R/brm_archetype_average_cells.R
In brms.mmrm: Bayesian MMRMs using 'brms'

Documented in brm_archetype_average_cells

#' @title Cell-means-like time-averaged archetype
#' @export
#' @family informative prior archetypes
#' @description Create a cell-means-like informative prior archetype
#'   with a special fixed effect to represent the average across time.
#' @details This archetype has a special fixed effect for each treatment group
#'   to represent the mean response averaged across all the time points.
#'
#'   To illustrate, suppose the dataset has two treatment groups A and B,
#'   time points 1, 2, and 3, and no other covariates.
#'
#'   Let `mu_gt` be the marginal mean of the response at group
#'   `g` time `t` given data and hyperparameters.
#'   The model has fixed effect parameters `beta_1`, `beta_2`, ..., `beta_6`
#'   which express the marginal means `mu_gt` as follows:
#'
#'       `mu_A1 = 3 * beta_1 - beta_2 - beta_3`
#'       `mu_A2 = beta_2`
#'       `mu_A3 = beta_3`
#'
#'       `mu_B1 = 3 * beta_4 - beta_5 - beta_6`
#'       `mu_B2 = beta_5`
#'       `mu_B3 = beta_6`
#'
#'   For group A, `beta_1` is the average response in group A
#'   averaged across time points.
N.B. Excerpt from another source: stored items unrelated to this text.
(** * yiigo: the MySQL helper (mysql.go)

    A shallow embedding of the statement builders, the executor methods and
    the transaction coordinator of [mysql.go], with the properties of the
    specification proved about it.

    Go's [map[string]interface{}] (the type [X]) is a [gmap string value];
    the dynamic type carried by an [interface{}] is a constructor of [value];
    a failing type assertion, a nil dereference, a write to a nil map and
    [panic(...)] are the [Panic] outcome of [result].  The calls to the
    collaborators (configuration, logger, sqlx, the driver) are fields of a
    [world] and every call is recorded, with its reply, in a trace. *)

From stdpp Require Import gmap strings list fin_maps pretty.

Set Warnings "-register-all".

Open Scope string_scope.
Open Scope list_scope.

(** ** Values of type [interface{}] *)

(** One constructor per dynamic type the code asserts, [VNil] for the nil
    interface, and [VOther ty] for a value of any other dynamic type (named
    [ty]).  A [*expr] may be the nil pointer: [VExprPtr None]. *)
Inductive value : Type :=
| VNil
| VString (s : string)
| VInt (n : Z)
| VExprPtr (p : option expr)
| VStrings (l : list string)
| VSlice (l : list value)
| VMap (m : gmap string value)
| VMaps (l : list (gmap string value))
| VOther (ty : string)
with expr : Type :=
| mkExpr (expr_text : string) (expr_args : list value).

(** [type X map[string]interface{}] *)
Abbreviation X := (gmap string value).

(** The fields [expr] and [args] of [struct expr]. *)
Definition expr_text (e : expr) : string := let 'mkExpr s _ := e in s.
Definition expr_args (e : expr) : list value := let 'mkExpr _ a := e in a.

(** [func Expr(expression string, args ...interface{}) *expr] *)
Definition Expr (expression : string) (args : list value) : value :=
  VExprPtr (Some (mkExpr expression args)).

(** ** Outcomes *)

Inductive panic : Type :=
| PanicTypeAssertion            (* interface conversion: v.(T) on another type *)
| PanicNilDereference           (* field access through a nil pointer *)
| PanicNilMap                   (* assignment to entry in nil map *)
| PanicIndex                    (* index out of range *)
| PanicMsg (msg : string).      (* panic(msg) *)

Inductive result (A : Type) : Type :=
| Ret (a : A)
| Panic (p : panic).
Arguments Ret {A} a.
Arguments Panic {A} p.

#[global] Instance result_ret : MRet result := @Ret.
#[global] Instance result_bind : MBind result := fun A B f r =>
  match r with
  | Ret a => f a
  | Panic p => Panic p
  end.

Definition is_Ret {A} (r : result A) : bool :=
  match r with Ret _ => true | Panic _ => false end.

(** [for _, x := range l { acc = f(acc, x) }] where the body may panic. *)
Fixpoint foldlM {A B} (f : A -> B -> result A) (acc : A) (l : list B) : result A :=
  match l with
  | [] => Ret acc
  | x :: l' => acc' ← f acc x; foldlM f acc' l'
  end.

(** ** Type assertions [v.(T)] *)

Definition assert_string (v : value) : result string :=
  match v with VString s => Ret s | _ => Panic PanicTypeAssertion end.
Definition assert_int (v : value) : result Z :=
  match v with VInt n => Ret n | _ => Panic PanicTypeAssertion end.
Definition assert_strings (v : value) : result (list string) :=
  match v with VStrings l => Ret l | _ => Panic PanicTypeAssertion end.
Definition assert_slice (v : value) : result (list value) :=
  match v with VSlice l => Ret l | _ => Panic PanicTypeAssertion end.
Definition assert_X (v : value) : result X :=
  match v with VMap m => Ret m | _ => Panic PanicTypeAssertion end.
Definition assert_Xs (v : value) : result (list X) :=
  match v with VMaps l => Ret l | _ => Panic PanicTypeAssertion end.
You can confirm this yourself
#'   by expressing the average across time
#'   `(mu_A1 + mu_A2 + mu_A3) / 3` in terms of the `beta_*` parameters
#'   and confirming that the expression simplifies down to just `beta_1`.
#'   `beta_2` represents the mean response in group A at time 2, and
#'   `beta_3` represents the mean response in group A at time 3.
#'   `beta_4`, `beta_5`, and `beta_6` are analogous for group B.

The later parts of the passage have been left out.